The Maltese cross is also called the eight-pointed cross. It symbolizes the four great gods of Assyria: Ra, Anna, Belus and Hea. It was the emblem of the Knights of the Order of Malta.

From the very beginning, a white cross of this form on a black background was the emblem of the military and religious order of the Hospitallers, also called the Joannites, who dedicated themselves to liberation from the Muslims of the Holy Land during the Crusades (1095-1272). Driven out in 1291, they moved their "headquarters" to Rhodes (in 1310) and later to Malta (in 1529), hence the name.

Today, the Maltese cross can be seen in Britain as the designation of the Sanitary Brigade of St. John.

Cross with crossbars 25

Ecclesiastical crosses with two crossbars mean archbishops and patriarchs, and with stirrup crossbars - the pope.

Lorraine cross or cross of Laurent, has two transverse lines. Joan of Arc, who was born on January 6, 1412 in Domrem, near Laurent, is said to have had this cross as her emblem. This form of the cross was also approved by Charles de Gaulle in June 1940 as a symbol of the liberation of France from Nazi occupation, as well as a symbol of the Free French organization.

Patriarchal Cross- with two horizontal bars - used by archbishops and cardinals. This is a symbol of the Orthodox Church, it is also called the Catholic cross with two crossbars. It is often found on the coats of arms of archbishops. This cross is widespread in Greece and is sometimes called Angevin or Lorraine.

papal cross with three horizontal bars, also known as the triple cross, is used in processions in which the pope participates. Three cross lines symbolize power and the Tree of Life.

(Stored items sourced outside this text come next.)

(** [http.NewServeMux()] *)
Definition NewServeMux : M nat :=
  λ σ, (mkStore (heap σ) (mw_arrays σ) (rt_arrays σ) (muxes σ ++ [[]]) (calls σ),
        Ok (length (muxes σ))).

(** [router.Handle(pattern, h)] *)
Definition mux_Handle (router : nat) (pattern : string) (h : HttpHandler) : M unit :=
  let* _ := emit (EvHandle router pattern h) in
  λ σ, match muxes σ !! router with
       | Some regs =>
           if mux_accepts regs pattern h then
             (mkStore (heap σ) (mw_arrays σ) (rt_arrays σ)
                      (<[router := regs ++ [(pattern, h)]]> (muxes σ)) (calls σ),
              Ok tt)
           else (σ, Panic "http: pattern rejected by ServeMux")
       | None => (σ, Panic nil_deref)
       end.

(** [walkFn(r, path, middlewares)] for a non-nil [walkFn] *)
Definition call_walk (fn : string) (r : Ptr) (path : string) (middlewares : Slice) : M unit :=
  let* mws := read_mws middlewares in
  emit (EvWalk fn r path mws).

(** ** The package *)

(** The loop of [applyMiddleware]: [i] iterations remain, the Go index of
    the next one is [i - 1]. *)
Fixpoint applyMiddleware_loop (mws : list Middleware) (i : nat) (next : HttpHandler)
    : Res HttpHandler :=
  match i with
  | 0 => Ok next
  | S j =>
      match mws !! j with
      | Some (Some x) => applyMiddleware_loop mws j (x next)
      | Some None => Panic nil_deref
      | None => Panic "index out of range"
      end
  end.

Definition applyMiddleware (mws : list Middleware) : HttpHandler → Res HttpHandler :=
  λ next, applyMiddleware_loop mws (length mws) next.

Definition NewRoute (path : string) : M Ptr :=
  new_route (mkRoute path empty_slice empty_slice None "").

(** The loop that opens [Use] and [Add]. *)
Fixpoint reject_nil {A} (msg : string) (xs : list (option A)) : M unit :=
  match xs with
  | [] => ret tt
  | None :: _ => panic msg
  | Some _ :: xs => reject_nil msg xs
  end.

Definition Use (r : Ptr) (middlewares : list Middleware) : M Ptr :=
  let* _ := reject_nil "middlewares parameter cannot contain nil middlewares" middlewares in
  let* rt := deref r in
  let* s := append_mws (Middlewares rt) middlewares in
  let* _ := assign r (mkRoute (Path rt) s (Routes rt) (Handler rt) (Method rt)) in
  ret r.

Definition Add (r : Ptr) (routes : list Ptr) : M Ptr :=
  let* _ := reject_nil "routes parameter cannot contain nil routes" routes in
  let* rt := deref r in
  let* s := append_routes (Routes rt) routes in
  let* _ := assign r (mkRoute (Path rt) (Middlewares rt) s (Handler rt) (Method rt)) in
  ret r.

(** [&Route{Handler: handler, Method: method}] *)
Definition method_route (method : string) (handler : option HttpHandler) : M Ptr :=
  new_route (mkRoute "" empty_slice empty_slice handler method).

eight pointed cross- This is the cross of the Russian Orthodox Church. It is also called the eastern cross or the cross of St. Lazarus.

Raised crosses 26

The most famous of the raised crosses is the cross of Golgotha. It's a latin cross

22 See Appendix 3, illustration 14, commentary to ill. fourteen

23 See Appendix 3, illustration 15, commentary to ill. fifteen

24 See Appendix 3, illustration 16, commentary to ill. sixteen

25 See Appendix 3, illustration 17, commentary to ill. 17

26 See Appendix 3, illustration 18, commentary to ill. eighteen

also called the cross of ascent or descent. One of the most concise altar crosses.

hollow crosses 27

The simplest and most hollow crosses - gamma cross, or gammadion; so named because it consists of four Greek letters G (gamma). Often such a cross can be seen on the clothes of the priests of the Orthodox Church.

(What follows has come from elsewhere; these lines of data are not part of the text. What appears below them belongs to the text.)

(** * read-sequences: FASTA records, embedded collection dates, count summaries

    A shallow embedding of [bin/read-sequences.py].  The script reads FASTA
    records, cuts a date out of every record label with a regular expression,
    builds a table with one row per record, writes the table in one of three
    formats and, on request, three count summaries grouped by year, by year
    and month, and by year, month and day.

    Layout: Python strings and the string operations the script uses; the
    regular-expression search; the rows built by [parse_sequences]; the part
    of pandas the script calls ([DataFrame], [groupby], [to_json], [to_csv]);
    the command line; the effects of [main] as a state-and-exception monad
    over a small world; then the theorems. *)

From Stdlib Require Import String Ascii DecimalString.
From Stdlib Require Import List NArith ZArith Bool Lia Sorted Permutation.
Import ListNotations.

(** ** Python strings

    A Python 3 [str] is a sequence of Unicode code points.  String literals of
    the script are written with [u]. *)

Definition codepoint := N.
Definition pystr := list codepoint.

Definition u (s : string) : pystr := map N_of_ascii (list_ascii_of_string s).

Fixpoint pystr_eqb (a b : pystr) : bool :=
  match a, b with
  | [], [] => true
  | x :: a', y :: b' => N.eqb x y && pystr_eqb a' b'
  | _, _ => false
  end.

Definition dash : codepoint := 45%N.

(** [s.split(sep)] for a separator of one character: the pieces between the
    occurrences of [sep]; a string without [sep] is its own single piece. *)
Fixpoint split (sep : codepoint) (s : pystr) : list pystr :=
  match s with
  | [] => [[]]
  | c :: s' =>
      if N.eqb c sep then [] :: split sep s'
      else match split sep s' with
           | p :: ps => (c :: p) :: ps
           | [] => [[c]]
           end
  end.

(** [sep.join(parts)] *)
Fixpoint join (sep : pystr) (parts : list pystr) : pystr :=
  match parts with
  | [] => []
  | [p] => p
  | p :: ps => p ++ sep ++ join sep ps
  end.

(** [str(n)] and the [{n}] of an f-string, for an int. *)
Definition str_of_int (n : Z) : pystr := u (NilEmpty.string_of_int (Z.to_int n)).

(** ** Regular expressions

    The one pattern of the script, [(\d{4}-\d{2}-\d{2})], is a sequence of
    atoms that each consume exactly one character, wrapped in one group that
    spans the whole match.  [\d] on a [str] pattern matches every character of
    the Unicode category Nd; which code points those are depends on the
    Unicode tables of the interpreter, so the class is a parameter
    [isdecimal], known to be [0-9] on the ASCII range. *)

Module Re.

Inductive atom : Type :=
| Digit              (* \d *)
| Lit (c : codepoint). (* a literal character *)

Definition regex := list atom.

Section Matching.
Variable isdecimal : codepoint -> bool.

Definition atom_matches (a : atom) (c : codepoint) : bool :=
  match a with
  | Digit => isdecimal c
  | Lit c' => N.eqb c c'
  end.

(** The match of [p] that starts at the first character of [s]. *)
Fixpoint match_here (p : regex) (s : pystr) : option pystr :=
  match p with
  | [] => Some []
  | a :: p' =>
      match s with
      | [] => None
      | c :: s' =>
          if atom_matches a c
          then option_map (cons c) (match_here p' s')
          else None
      end
  end.

(** [re.search(p, s)]: scan the start positions from left to right and
    return the first match; the result is [group(1)], the matched text. *)
Fixpoint search (p : regex) (s : pystr) : option pystr :=
  match match_here p s with
  | Some m => Some m
  | None =>
      match s with
      | [] => None
      | _ :: s' => search p s'
      end
  end.
End Matching.

(** [r'(\d{4}-\d{2}-\d{2})'] *)
Definition date_pattern : regex :=
  repeat Digit 4 ++ [Lit dash] ++ repeat Digit 2 ++ [Lit dash] ++ repeat Digit 2.

End Re.

(** The ASCII digits, the part of [\d] that every Unicode version shares. *)
Definition ascii_digit (c : codepoint) : bool := (N.leb 48 c && N.leb c 57)%N.

(** ** Date extraction

    [parse_date_from_label], lines 11-15 of the script. *)

Section DateExtractor.
Variable isdecimal : codepoint -> bool.

Definition parse_date_from_label (label : pystr) : pystr :=
  match Re.search isdecimal Re.date_pattern label with
  | Some m => m
  | None => u "N/A"
  end.
End DateExtractor.

(** ** Values, rows and tables *)

(** The cell values the script produces: [str], [int], and the [NaN] pandas
    puts where a row has no value for a column. *)
Inductive value : Type :=
| VStr (s : pystr)
| VInt (n : Z)
| NaN.

(** A [dict] with string keys, in insertion order. *)
Definition pydict := list (pystr * value).

Fixpoint dict_get (d : pydict) (k : pystr) : option value :=
  match d with
  | [] => None
  | (k', v) :: d' => if pystr_eqb k k' then Some v else dict_get d' k
  end.

(** A record of [SeqIO.parse(file, 'fasta')]: [record.id] and [record.seq]. *)
Record SeqRecord : Type := { id : pystr; seq : pystr }.

(** An input handle: [sys.stdin], or the object returned by [open(path, 'r')],
    which carries the records the file holds when it is opened. *)
Inductive File : Type :=
| sys_stdin
| TextIO (fileno : nat) (path : pystr) (content : list SeqRecord).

german cross built with four letters F in the following sequence: "Frisch, Fromm, Fruhlich, Frei" (strong, God-fearing, cheerful and free).

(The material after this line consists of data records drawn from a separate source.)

(** * A discrete-event queueing simulator: buffer, devices, controller

    Shallow embedding of [Simulation.hpp] / [Simulation.cpp].

    Modelling conventions.
    - Simulated time (a [double], in hours) is a rational [Q] in the event
      loop: comparisons are the exact ones, and [+] / [-] are the exact
      operations.  [formatTime], whose result depends on how the product is
      rounded, takes an IEEE 754 binary64 number instead.
    - [int] values are integers [Z]; the counters are shown to stay between
      0 and the target.  Conversions that C++ leaves undefined (a [double]
      that does not fit an [int], an out-of-range vector index, a pointer
      to no object) make the modelled function return [None].
    - [std::shared_ptr<Request>] is an address into a store of [Request]
      objects, so that a setter call is seen through every alias.
    - [std::priority_queue<Event>] is an abstract data type: any
      implementation whose [pop] returns an event of least [time].
    - [std::mt19937] together with [std::exponential_distribution] is a
      stream of durations; console output is not modelled. *)

From Stdlib Require Import ZArith QArith Lqa String Ascii SpecFloat.
From stdpp Require Import base option list gmap.

Local Open Scope Z_scope.

(** ** Time formatter *)

Module Fmt.

Definition INT_MIN : Z := - 2 ^ 31.
Definition INT_MAX : Z := 2 ^ 31 - 1.

(** The argument of [formatTime] is an IEEE 754 binary64 number, and the
    product by [60.0] is the rounded one. *)
Definition prec : Z := 53.
Definition emax : Z := 1024.

Definition double_of (m e : Z) : spec_float :=
  binary_normalize prec emax m e false.

(** The literal [60.0], which is [1.875 * 2^5]. *)
Definition sixty : spec_float := S754_finite false 8444249301319680 (-47).

(** [0.0 <= x], false for a NaN. *)
Definition non_negative (x : spec_float) : bool :=
  SFleb (S754_zero false) x.

(** The integer that [std::floor] yields; an infinity or a NaN has none. *)
Definition floor (x : spec_float) : option Z :=
  match x with
  | S754_zero _ => Some 0
  | S754_finite s m e =>
      let v := if s then Z.neg m else Z.pos m in
      Some (if 0 <=? e then v * 2 ^ e else v / 2 ^ (- e))
  | S754_infinity _ | S754_nan => None
  end.

(** [static_cast<int>(x)] for an integral [double] [x]: undefined when the
    value is not representable. *)
Definition static_cast_int (z : Z) : option Z :=
  if (INT_MIN <=? z) && (z <=? INT_MAX) then Some z else None.

Definition digit (d : Z) : ascii := ascii_of_nat (48 + Z.to_nat d).

(** Decimal digits of a non-negative integer, most significant first. *)
Fixpoint decimal_aux (fuel : nat) (n : Z) : string :=
  match fuel with
  | O => EmptyString
  | S fuel' =>
      let q := n / 10 in
      let d := String (digit (n mod 10)) EmptyString in
      if q =? 0 then d else (decimal_aux fuel' q ++ d)%string
  end.

Definition decimal (n : Z) : string :=
  decimal_aux (S (Z.to_nat (Z.log2 n))) n.

(** The conversion [%02d] of printf: sign, digits, zero padding to width 2. *)
Definition fmt_02d (z : Z) : string :=
  let s := if z <? 0 then String "-" (decimal (- z)) else decimal z in
  if (String.length s <? 2)%nat then String "0" s else s.

(** [snprintf(buffer, size, ...)] keeps at most [size - 1] characters. *)
Definition snprintf (size : nat) (s : string) : string :=
  substring 0 (size - 1) s.

Definition formatTime (simulationTimeHours : spec_float) : option string :=
  match floor (SFmul prec emax simulationTimeHours sixty) with
  | None => None
  | Some minutes_floor =>
      match static_cast_int minutes_floor with
      | None => None
      | Some totalMinutes =>
          let hours := Z.rem (Z.quot totalMinutes 60) 24 in
          let minutes := Z.rem totalMinutes 60 in
          Some (snprintf 6 (fmt_02d hours ++ ":" ++ fmt_02d minutes)%string)
      end
  end.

The most complex of the hollow - Roman sacred cross.

Cross of Constantine (Sign "Chi-Ro") 28

The Cross of Constantine is a monogram known as "Chi-Rho". Consists of X (the Greek letter "chi") and R ("ro") - these are the first two letters of the name Hista in Greek. The legend says that it was this cross that Emperor Constantine saw in the sky on the way to Rome to his co-ruler and at the same time opponent Maximilian; along with the cross, he saw the inscription "In hoc vinces", translated as "Conquer this". According to another legend, he dreamed of this cross on the night before the battle, while the emperor heard a voice: “In hoc signo vinces” (“With this sign you will win”). Both legends claim that it was this prediction that converted Constantine to Christianity. Later he made this monogram his emblem (instead of the eagle).

Cross swastika 29

The swastika is usually regarded as an independent ancient symbol of cosmic energy, but, in essence, it is also a kind of cross, the “broken” ends of which convey rotational movement. Christians used this symbol (the so-called "hidden cross") during times of persecution for their religion. It was also believed that it consists of four letters of the Greek alphabet G ("gamma").

Cross in a circle (Masonic cross) 30

The Masonic cross is a cross inscribed in a circle, meaning a holy place and a cosmic center. The four dimensions of space in the celestial circle symbolize the totality that includes the Great Spirit. Such a cross was either made in stone or depicted on the walls of Roman Gothic temples, symbolizing their sanctification.

Pacifist Cross (Cross of Peace) 31

This symbol was designed by Gerald Holton in 1958 for the then emerging movement for nuclear disarmament. To develop a new symbol, he used the semaphore alphabet: he made a cross from its symbols for "N" (nuclear, nuclear) and "D" (disarmament, disarmament) and placed them in a circle, which symbolized a global agreement. Soon this cross became one of the most common signs of the 60s of the twentieth century, symbolizing both peace and anarchy.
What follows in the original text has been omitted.